Prinze Jr. would go on to ever-so-slightly change WWE history, using his Hollywood gifts of "writing dialogue" and "scripting scenes" to enlighten the world of wrestling. The crowning glory of his career came when he convinced Vince McMahon to allow Jeff Hardy, a very popular wrestler / drugged-out loner, to become World Heavyweight Champion. However, after only a year on the payroll, Prinze Jr. and the WWE parted ways. As the legend goes (that he made up), when Freddie heard a speech by Stone Cold Steve Austin about how working for the WWE turns you into a shitty dad, the former actor gave his two week's notice and never looked back. Prinze Jr. went on to win several Dad of the Year mugs in his wife's kitchen.
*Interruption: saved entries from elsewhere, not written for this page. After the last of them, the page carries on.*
(** * ZettlrToolbar: a model of source/renderer/zettlr-toolbar.js

    The toolbar is a view object over a jQuery handle on [#toolbar].  The
    model below follows the class member by member: the DOM as trees of
    elements, the jQuery calls the class makes as functions on those trees,
    the listeners registered by [_act] and the public methods as state
    transformers over the toolbar object and the renderer it was given. *)

From Stdlib Require Import ZArith QArith String Ascii List Bool Lia.
From stdpp Require Import base option list gmap strings pretty.

Local Open Scope Z_scope.
Local Open Scope stdpp_scope.

(** ** JavaScript values and string built-ins *)

Module JS.

(** The values that reach [renderer.handleEvent] as [content]: a string read
    from an attribute, the literal [{}], or [undefined] when the argument is
    left out. *)
Inductive value : Type :=
| undefined
| str (s : string)
| empty_object.

(** [a || d] where [a] is what jQuery's [.attr(name)] returned: [undefined]
    for an attribute that is not there, otherwise its string.  The empty
    string is falsy. *)
Definition or_string (a : option string) (d : string) : string :=
  match a with
  | Some s => if decide (s = "") then d else s
  | None => d
  end.

Definition or_value (a : option string) (d : value) : value :=
  match a with
  | Some s => if decide (s = "") then d else str s
  | None => d
  end.

(** [s.substr(start)] for [0 <= start]. *)
Fixpoint substr_from (start : nat) (s : string) : string :=
  match start, s with
  | O, _ => s
  | S n, String _ s' => substr_from n s'
  | S _, EmptyString => EmptyString
  end.

(** [s.substr(0, len)]. *)
Fixpoint substr_to (len : nat) (s : string) : string :=
  match len, s with
  | O, _ => EmptyString
  | S n, String c s' => String c (substr_to n s')
  | S _, EmptyString => EmptyString
  end.

(** [s.substr(start, len)]. *)
Definition substr (start len : nat) (s : string) : string :=
  substr_to len (substr_from start s).

(** [String.prototype.toLowerCase] is a built-in of the host; the model is
    parametric in it. *)
Class Strings := { toLowerCase : string -> string }.

(** The arithmetic of JS numbers (IEEE doubles) used by [searchProgress],
    and the conversion a template literal applies to a number. *)
Class Numbers := {
  number : Type;
  div : number -> number -> number;
  mul : number -> number -> number;
  gt : number -> number -> bool;
  cos : number -> number;
  sin : number -> number;
  PI : number;
  lit_2 : number;
  lit_0_5 : number;
  to_string : number -> string
}.

End JS.

(** ** DOM trees *)

(** An element with its tag, the names in its [class] attribute, its other
    attributes, and its children: elements ([inl]) and text ([inr]). *)
#[warnings="-register-all"] Inductive Element : Type :=
| Elem (tagName : string) (classList : list string)
       (attributes : gmap string string)
       (childNodes : list (Element + string)).

Definition Node : Type := Element + string.
Definition Child (e : Element) : Node := inl e.
Definition Text (data : string) : Node := inr data.

Module DOM.

Definition tagName (e : Element) : string :=
  match e with Elem t _ _ _ => t end.

Definition classList (e : Element) : list string :=
  match e with Elem _ c _ _ => c end.

Definition attributes (e : Element) : gmap string string :=
  match e with Elem _ _ a _ => a end.

Definition childNodes (e : Element) : list Node :=
  match e with Elem _ _ _ k => k end.

(** The elements among a list of nodes. *)
Definition elements (l : list Node) : list Element :=
  omap (fun n => match n with inl e => Some e | inr _ => None end) l.

(** All elements below [e], in document order. *)
Fixpoint descendants (e : Element) : list Element :=
  match e with
  | Elem _ _ _ kids =>
      flat_map (fun k => match k with
                         | inl e' => e' :: descendants e'
                         | inr _ => []
                         end) kids
  end.

(** [textContent]. *)
Fixpoint textContent (e : Element) : string :=
  match e with
  | Elem _ _ _ kids =>
      fold_right (fun k acc => match k with
                               | inl e' => textContent e'
                               | inr s => s
                               end +:+ acc) "" kids
  end.

(** The characters that separate class names in a [class] attribute
    (space, tab, line feed, form feed, carriage return). *)
Definition is_html_space (a : ascii) : bool :=
  match a with
  | "009" | "010" | "012" | "013" | " " => true
  | _ => false
  end%char.

Definition flush (cur : string) : list string :=
  if decide (cur = "") then [] else [cur].

Fixpoint class_names_go (cur : string) (s : string) : list string :=
  match s with
  | EmptyString => flush cur
  | String a s' =>
      if is_html_space a
      then flush cur ++ class_names_go "" s'
      else class_names_go (cur +:+ String a "") s'
  end.

(** The class names listed in a string: its maximal runs of characters that
    are not white space. *)
Definition class_names (s : string) : list string := class_names_go "" s.

End DOM.

(** ** The jQuery calls the toolbar makes, on one element *)

Module JQ.
Import DOM.

Definition with_classes (f : list string -> list string) (e : Element) : Element :=
  match e with Elem t c a k => Elem t (f c) a k end.

Definition hasClass (c : string) (e : Element) : bool :=
  bool_decide (c ∈ classList e).

Definition add1 (c : string) (l : list string) : list string :=
  if bool_decide (c ∈ l) then l else l ++ [c].

Definition remove1 (c : string) (l : list string) : list string :=
  filter (fun x => x ≠ c) l.

Definition toggle1 (c : string) (l : list string) : list string :=
  if bool_decide (c ∈ l) then remove1 c l else add1 c l.

(** [.addClass(value)]: every name of [value] not yet present is appended;
    an undefined [value] adds nothing. *)
Definition addClass (value : option string) (e : Element) : Element :=
  match value with
  | Some v => with_classes (fun l => fold_left (fun l c => add1 c l) (class_names v) l) e
  | None => e
  end.

(** [.removeClass(value)]: every occurrence of every name goes. *)
Definition removeClass (value : string) (e : Element) : Element :=
  with_classes (fun l => fold_left (fun l c => remove1 c l) (class_names value) l) e.

(** [.toggleClass(value)]: per name, removed when present, added when not. *)
Definition toggleClass (value : string) (e : Element) : Element :=
  with_classes (fun l => fold_left (fun l c => toggle1 c l) (class_names value) l) e.

(** [.attr(name)]: undefined ([None]) for an attribute that is not set. *)
Definition attr (name : string) (e : Element) : option string :=
  attributes e !! name.

(** [.attr(name, value)]; with [value] undefined the call is the getter and
    sets nothing. *)
Definition attr_set (name : string) (value : option string) (e : Element) : Element :=
  match value, e with
  | Some v, Elem t c a k => Elem t c (<[name := v]> a) k
  | None, _ => e
  end.

(** [.html(markup)], the markup given parsed. *)
Definition html (parsed : list Node) (e : Element) : Element :=
  match e with Elem t c a _ => Elem t c a parsed end.

(** [.text(s)]: the element is emptied, then [textContent] is assigned. *)
Definition text (s : string) (e : Element) : Element :=
  match e with
  | Elem t c a _ => Elem t c a (if decide (s = "") then [] else [Text s])
  end.

(** [.append(child)]. *)
Definition append (child : Element) (e : Element) : Element :=
  match e with Elem t c a k => Elem t c a (k ++ [Child child]) end.

(** [.find('.c')] and [.find('tag')]. *)
Definition find_class (c : string) (e : Element) : list Element :=
  filter (fun d => hasClass c d = true) (descendants e).

Definition find_tag (t : string) (e : Element) : list Element :=
  filter (fun d => tagName d = t) (descendants e).

(** [.find('.c').attr(name, v)] carried out inside the tree. *)
Fixpoint find_class_attr_set (c name v : string) (e : Element) : Element :=
  match e with
  | Elem t cl a kids =>
      Elem t cl a
        (map (fun k =>
                match k with
                | inl e' =>
                    let e'' := find_class_attr_set c name v e' in
                    inl (if hasClass c e' then attr_set name (Some v) e'' else e'')
                | inr s => inr s
                end)
             kids)
  end.

End JQ.

(** What [.find('.c').attr(name, v)] makes of a descendant. *)
Definition attr_set_if (c name v : string) (e : Element) : Element :=
  let e' := JQ.find_class_attr_set c name v e in
  if JQ.hasClass c e then JQ.attr_set name (Some v) e' else e'.

Notation "x |> f" := (f x) (at level 45, left associativity, only parsing).

(** ** What the toolbar takes from the rest of the application *)

(** [trans] of common/lang/i18n.js and [localiseNumber] of
    common/zettlr-helpers.js are required by the class but live elsewhere;
    both are taken as given.  [trans] receives the identifier (undefined when
    a descriptor has no title) and the replacements. *)
Class I18n := {
  trans : option string -> list string -> string;
  localiseNumber : Z -> string
}.

(** The renderer handed to the constructor, by the five calls the toolbar
    makes on it.  [R] is whatever state lies behind the renderer; every call
    may change it, and [getFilesInDirectory] also answers with file names. *)
Class Renderer (R : Type) := {
  handleEvent : string -> JS.value -> R -> R;
  exitSearch : R -> R;
  beginSearch : string -> R -> R;
  getFilesInDirectory : R -> list string * R;
  getBody_showFileInfo : R -> R
}.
However, in 2009, Prinze Jr. did briefly return to the word of bad dad wrestling, first as an on-camera personality, and eventually as a director and segment producer. As the guest host and part of the never-ending circus, he showed the world why the WWE had decided to keep him in the writers' room: so that he could be beaten into oblivion by Randy Orton.
Rick Santorum Is Making Movies
Former Republican Senator of Pennsylvania and disgusting sexual residue Rick Santorum was at one point the golden child of the kind of politics that really doesn't like gay people. But after being humiliated during his presidential run in 2012, he decided to pull a reverse Reagan and bail out of politics straight into the soft embrace of Hollywood -- albeit so far quite unsuccessfully.
Santorum is making movies now as the CEO of EchoLight Studios, a "faith-based film company" whose premieres take places in churches instead of theaters, in the same way your dumps premier in your toilet rather than on the jumbotron at a Kansas City Royals game. Santorum's first major release was Hoovey, a biopic about Eric "Hoovey" Elliott's struggle with a brain tumor, which opened in 650 churches across the country. Santorum had great faith in Hoovey, believing the $2 million film would become successful enough to be shown in secular theaters. Hoovey went on to make precisely zero dollars at the box office.
Other less-inspiring films tied to Santorum's company predictably contain a much harder slant toward his right-wing politics, such as the documentary One Generation Away: The Erosion Of Religious Liberty, which ironically sports a title too long to fit on a protest sign. As bombastic as it sounds, it's just a spiteful movie about the notorious Hobby Lobby v. All Women contraception case, featuring a gaggle of Republican politicians discussing "The tension created by a desire to stand for Truth while communicating in love." At least he has the "Hollywood gibberish" vernacular down. Once again, Santorum planned on giving America's churches the first go at the film, because he apparently hates Christianity more than the alleged subjects of his movie.
After constantly failing to make it as a movie producer, Santorum resurfaced in politics for the 2016 election -- only to once again find himself quickly drummed out of the race. After all, Americans aren't easily fooled by a washed-up homophobe running for the highest office in the country as a ploy to boost his entertainment career.